WHAT TO WORK ON >> Below are some records; quote exactly the lines from the one that contains "Open Scope nat_scope." through the one that contains "Proof. induction l", inclusive, and no others.

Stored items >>
(* ===== verification/DocxTouched.v ===== *)
(** The steps of a change leave alone each block that they do not name as touched. *)

From S2P Require Import Prelude Json Utf TextMap TextData TextSchema TextNode TextResolved.
From S2P Require Import TextReplace TextTokens TextCut TextSlice TextStep TextStepSpec TextJson.
From S2P Require Import TextBlocks Format DocxDiff DocxModel DocxOps DocxApply.
Open Scope nat_scope.

(** ** Lists *)

Lemma sublist_list_filter {A} (p : A -> bool) l : List.filter p l `sublist_of` l.
Proof. induction l as [|a l IH]; [done|]. simpl. destruct (p a); by constructor. Qed.

Lemma list_filter_mono {A} (p : A -> bool) l1 l2 : l1 `sublist_of` l2 -> List.filter p l1 `sublist_of` List.filter p l2.
Proof. induction 1; simpl; [done|destruct (p x); [by constructor|done]..]. Qed.

Lemma list_filter_and {A} (p q r : A -> bool) l : (forall a, r a = p a && q a) -> List.filter r l = List.filter q (List.filter p l).
Proof.
  intros Hr. induction l as [|a l IH]; [done|]. simpl. rewrite Hr. destruct (p a); simpl; [|done]. by rewrite IH.
Qed.

Lemma sublist_fmap {A B} (f : A -> B) l1 l2 : l1 `sublist_of` l2 -> f <$> l1 `sublist_of` f <$> l2.
Proof. induction 1; simpl; by constructor. Qed.

(** ** Ids of blocks *)

Definition children (doc : Node) : list Node := f_content (n_content doc).

(** The block has an id that is not touched. *)
Definition fresh (touched : gset string) (block : Node) : bool :=
match block_id block with Some id => bool_decide (id ∉ touched) | None => false end.
Definition untouched (touched : gset string) (doc : Node) : list Node := List.filter (fresh touched) (blocks (children doc)).

Definition seg_id (seg : list token) : option string :=
match seg with
| TOpen _ attrs _ :: _ => Map.get "id" attrs ≫= ValueOps.as_str
| TLeaf n :: _ => block_id n
| _ => None
end.
Definition seg_fresh (touched : gset string) (seg : list token) : bool :=
match seg_id seg with Some id => bool_decide (id ∉ touched) | None => false end.

Lemma seg_id_flatten b : is_block b = true -> seg_id (flatten b) = block_id b.
Proof.
  destruct b as [kind attrs [content size] marks text leaf]. rewrite flatten_eq. unfold is_block, Node.is_text. cbn [n_text].
  destruct text; [done|]. intros _. by destruct leaf.
Qed.

Lemma segs_fresh touched l : flatten <$> List.filter (fresh touched) (blocks l) = List.filter (seg_fresh touched) (flatten <$> blocks l).
Proof.
  induction l as [|b l IH]; [done|]. unfold blocks. cbn [List.filter]. destruct (is_block b) eqn:Eb; [|exact IH].
  cbn [List.filter]. rewrite fmap_cons. cbn [List.filter]. unfold seg_fresh at 1. rewrite seg_id_flatten by done.
  fold (fresh touched b). destruct (fresh touched b); [by rewrite fmap_cons; f_equal|exact IH].
Qed.

Section docx.
Context {schema : Schema}.
Local Abbreviation wfn n := (wf_node schema n = true).

(** ** One step *)

Lemma touched_spec doc from to first last low high ts :
Resolved.resolve doc from = Ok first -> Resolved.index first 0 = Ok low ->
Resolved.resolve doc to = Ok last -> Resolved.index last 0 = Ok high ->
touched_blocks doc from to = Ok ts -> forall i b id, low <= i <= high -> children doc !! i = Some b -> block_id b = Some id -> id ∈ ts.
Proof.
intros E1 I1 E2 I2. unfold touched_blocks. rewrite E1. cbn [ok mbind Result_bind]. rewrite E2. cbn [ok mbind Result_bind]. rewrite I1, I2. cbn [mbind Result_bind].
intros [= <-] i b id Hi Eb Eid. apply list_elem_of_omap. exists i. split; [apply elem_of_seq; lia|].
unfold Fragment.maybe_child. unfold children in Eb. by rewrite Eb.
Qed.

Lemma fresh_outside low high (touched : gset string) l : low <= length l ->
(forall i b id, low <= i <= high -> l !! i = Some b -> block_id b = Some id -> id ∈ touched) ->
List.filter (fresh touched) (blocks l) `sublist_of` blocks (outside low high l).
Proof.
intros Hlow Ht. unfold outside, blocks. rewrite List.filter_app.
destruct (decide (low <= S high)) as [Hle|Hgt].
- assert (El : l = take low l ++ take (S high - low) (drop low l) ++ drop (S high) l).
{ rewrite <- (take_drop low l) at 1. f_equal. rewrite <- (take_drop (S high - low) (drop low l)) at 1. f_equal.
rewrite drop_drop. f_equal. lia. }
rewrite El at 1. rewrite !List.filter_app. apply sublist_app; [apply sublist_list_filter|].
assert (List.filter (fresh touched) (List.filter is_block (take (S high - low) (drop low l))) = []) as ->; [|apply sublist_list_filter].
assert (Hm : forall b, b ∈ take (S high - low) (drop low l) -> fresh touched b = false).
{ intros b (i & Hb)%list_elem_of_lookup_1. pose proof (lookup_lt_Some _ _ _ Hb) as Hi. rewrite length_take in Hi.
rewrite lookup_take_lt, lookup_drop in Hb by lia. unfold fresh. destruct (block_id b) as [id|] eqn:Eid; [|done].
apply bool_decide_eq_false. intros Hn. apply Hn. apply (Ht (low + i) b); [lia|done..]. }
clear El. induction (take (S high - low) (drop low l)) as [|b m IH]; [done|]. cbn [List.filter].
assert (IHm : List.filter (fresh touched) (List.filter is_block m) = []) by (apply IH; intros; apply Hm; by right).
destruct (is_block b); [|done]. cbn [List.filter]. by rewrite Hm by left.
- rewrite <- (take_drop (S high) l) at 1. rewrite !List.filter_app. apply sublist_app; [|apply sublist_list_filter].
etrans; [apply sublist_list_filter|]. apply list_filter_mono.
assert (take (S high) l = take (S high) (take low l)) as -> by (by rewrite take_take, Nat.min_l by lia). apply sublist_take.
Qed.

Lemma run_step_untouched doc json step doc' touched : wfn doc -> n_text doc = None ->
step_from_json schema json = Ok step -> step_ok (schema:=schema) step doc ->
run_step schema doc json = Ok (doc', touched) ->
Step.apply schema step doc = Ok doc' /\ wfn doc' /\ n_text doc' = None /\
flatten <$> untouched touched doc `sublist_of` flatten <$> blocks (children doc').
Proof.
intros Hw Ht Ej Hok. unfold run_step. rewrite Ej. cbn [mbind Result_bind].
intros (ts & Ets & (doc1 & Ea & [= <- <-])%bind_ok)%bind_ok. split; [done|].
pose proof (apply_outcome (schema:=schema) _ _ _ Hw Ht Hok Ea) as (Hw' & Ht' & _ & _). split; [done|]. split; [done|].
pose proof (step_local (schema:=schema) _ _ _ Hw Ht Hok Ea) as Hl. revert Hl Ets. destruct (Step.range step) as [[from to]|] eqn:Er.
- intros (upto & new & El & Hu) Ets. unfold untouched.
assert (Hres : forall pos, pos <= f_size (n_content doc) -> exists r i, Resolved.resolve doc pos = Ok r /\ Resolved.index r 0 = Ok i /\ i <= length (children doc)).
{ intros pos Hpos. destruct (resolve_spec (schema:=schema) doc pos Hw Hpos) as (r & Erp & _).
destruct (resolve_index (schema:=schema) _ _ _ Hw Erp) as (i & off & Ei & (_ & Hi & _) & _). eauto. }
pose proof (step_in_range _ _ _ Ea) as Hin. rewrite Er in Hin.
destruct (Hres from) as (first & low & E1 & I1 & L1); [tauto|]. destruct (Hres to) as (last & high & E2 & I2 & L2); [tauto|].
etrans; [|eapply (around_blocks (schema:=schema) doc (children doc1) from to upto first last low high new); eauto].
apply sublist_fmap, fresh_outside; [done|]. intros i b id Hi Eb Eid. apply elem_of_list_to_set.
by eapply (touched_spec doc from to first last low high ts).
- intros Hl [= <-]. change (list_to_set []) with (∅ : gset string).
assert (flatten <$> blocks (children doc1) = flatten <$> blocks (children doc)) as ->.
{ pose proof (scan_flat (children doc1)) as H1. change (flat (children doc1)) with (toks (n_content doc1)) in H1.
rewrite Hl in H1. pose proof (scan_flat (children doc)) as H2. change (flat (children doc)) with (toks (n_content doc)) in H2.
rewrite H1 in H2. congruence. }
apply sublist_fmap, sublist_list_filter.
Qed.

(** ** All steps of a change *)

(** Each step is one that the tree text takes as it stands ([step_ok]). *)
Fixpoint steps_ok (doc : Node) (steps : list Value) : Prop :=
match steps with
| [] => True
| json :: steps => forall step, step_from_json schema json = Ok step ->
step_ok (schema:=schema) step doc /\ forall doc', Step.apply schema step doc = Ok doc' -> steps_ok doc' steps
end.

Lemma run_steps_untouched steps : forall doc doc' touched, wfn doc -> n_text doc = None -> steps_ok doc steps ->
run_steps schema doc steps = Ok (doc', touched) ->
wfn doc' /\ n_text doc' = None /\ flatten <$> untouched touched doc `sublist_of` flatten <$> blocks (children doc').
Proof.
induction steps as [|json steps IH]; intros doc doc' touched Hw Ht Hok.
{ intros [= <- <-]. split; [done|]. split; [done|]. apply sublist_fmap, sublist_list_filter. }
cbn [run_steps]. intros ([doc1 t1] & E1 & ([doc2 t2] & E2 & [= <- <-])%bind_ok)%bind_ok.
pose proof E1 as (step & Ej & _)%bind_ok. destruct (Hok step Ej) as [Hs Hnext].
destruct (run_step_untouched _ _ _ _ _ Hw Ht Ej Hs E1) as (Ea & Hw1 & Ht1 & Hsub).
destruct (IH doc1 doc2 t2 Hw1 Ht1 (Hnext _ Ea) E2) as (Hw2 & Ht2 & Hsub2). split; [done|]. split; [done|].
etrans; [|exact Hsub2]. unfold untouched in *. rewrite !segs_fresh in *.
rewrite (list_filter_and (seg_fresh t1) (seg_fresh t2) (seg_fresh (t1 ∪ t2))).
- by apply list_filter_mono.
- intros seg. unfold seg_fresh. destruct (seg_id seg) as [id|]; [|done]. rewrite <- bool_decide_and. apply bool_decide_ext. set_solver.
Qed.

(** ** The changes since an agent's read *)

Definition change_ok (doc : Node) (change : Change) : Prop :=
match change with Steps steps _ _ _ => steps_ok doc steps | _ => True end.

(** One model comes from another by changes in the order. *)
Inductive follows : Model -> list (Ordered Change) -> Model -> Prop :=
| follows_none m : follows m [] m
| follows_next m ordered since m1 m2 :
apply schema m (o_change ordered) [] = Ok (m1, o_change ordered) -> change_ok (m_doc m) (o_change ordered) ->
follows m1 since m2 -> follows m (ordered :: since) m2.

(** What views see of a change is steps. *)
Lemma apply_steps m change since m' change' : apply schema m change since = Ok (m', change') ->
exists steps touched keep sources, change' = Steps steps touched keep sources /\
run_steps schema (m_doc m) steps = Ok (m_doc m', touched).
Proof.
destruct change as [steps touched keep sources|ops track author|ops keep sources]; cbn [apply].
- destruct (existsb _ _); [done|]. intros ([doc t] & E & [= <- <-])%bind_ok. do 4 eexists. split; [done|].
unfold invalid in E. by destruct (run_steps schema (m_doc m) steps) as [[]| |]; simplify_eq.
- intros (_ & _ & (steps & _ & ([doc t] & E & [= <- <-])%bind_ok)%bind_ok)%bind_ok. do 4 eexists. split; [done|].
unfold invalid in E. by destruct (run_steps schema (m_doc m) steps) as [[]| |]; simplify_eq.
- intros (steps & _ & ([doc t] & E & [= <- <-])%bind_ok)%bind_ok. do 4 eexists. split; [done|].
unfold invalid in E. by destruct (run_steps schema (m_doc m) steps) as [[]| |]; simplify_eq.
Qed.

Lemma check_conflicts_ok ops since : check_conflicts ops since = Ok tt ->
Forall (fun ordered => match o_change ordered with
| Steps _ touched _ _ => forall target, target ∈ flat_map targets ops -> target ∉ touched
| _ => True end) since.
Proof.
induction since as [|ordered since IH]; [constructor|]. cbn [check_conflicts].
destruct (o_change ordered) as [steps touched keep sources| |] eqn:Ec; try (intros Hc; constructor; [by rewrite Ec|by apply IH]).
destruct (conflict ops touched) eqn:Ef; [done|]. intros Hc. constructor; [|by apply IH]. rewrite Ec.
intros target Hin Htouched. unfold conflict in Ef. apply fmap_None, list_find_None in Ef.
rewrite Forall_forall in Ef. by apply (Ef target).
Qed.

Lemma untouched_stays m since m' : follows m since m' -> wfn (m_doc m) -> n_text (m_doc m) = None ->
forall id b, Forall (fun ordered => match o_change ordered with Steps _ touched _ _ => id ∉ touched | _ => True end) since ->
b ∈ blocks (children (m_doc m)) -> block_id b = Some id ->
exists b', b' ∈ blocks (children (m_doc m')) /\ block_id b' = Some id /\ flatten b' = flatten b.
Proof.
induction 1 as [m|m ordered since m1 m2 Ea Hok Hf IH]; intros Hw Ht id b Hall Hb Hid; [by exists b|].
apply Forall_cons in Hall as [Hid1 Hall].
destruct (apply_steps _ _ _ _ _ Ea) as (steps & touched & keep & sources & Ec & Er). rewrite Ec in Hid1, Hok.
destruct (run_steps_untouched _ _ _ _ Hw Ht Hok Er) as (Hw1 & Ht1 & Hsub).
assert (Hin : flatten b ∈ flatten <$> blocks (children (m_doc m1))).
{ eapply elem_of_sublist; [|exact Hsub]. apply list_elem_of_fmap_2. unfold untouched. apply list_elem_of_In, filter_In.
split; [by apply list_elem_of_In|]. unfold fresh. rewrite Hid. by apply bool_decide_eq_true. }
apply list_elem_of_fmap in Hin as (b1 & Eb1 & Hb1).
assert (Hblock : forall b l, b ∈ blocks l -> is_block b = true) by (intros ? ? [_ ?]%list_elem_of_In%filter_In; done).
assert (Hid1' : block_id b1 = Some id).
{ rewrite <- (seg_id_flatten b1), <- Eb1, seg_id_flatten; [done|by eapply Hblock..]. }
destruct (IH Hw1 Ht1 id b1 Hall Hb1 Hid1') as (b2 & H1 & H2 & H3). exists b2. split; [done|]. split; [done|]. congruence.
Qed.
End docx.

TASK ANSWER >>
Open Scope nat_scope.

(** ** Lists *)

Lemma sublist_list_filter {A} (p : A -> bool) l : List.filter p l `sublist_of` l.
Proof. induction l as [|a l IH]; [done|]. simpl. destruct (p a); by constructor. Qed.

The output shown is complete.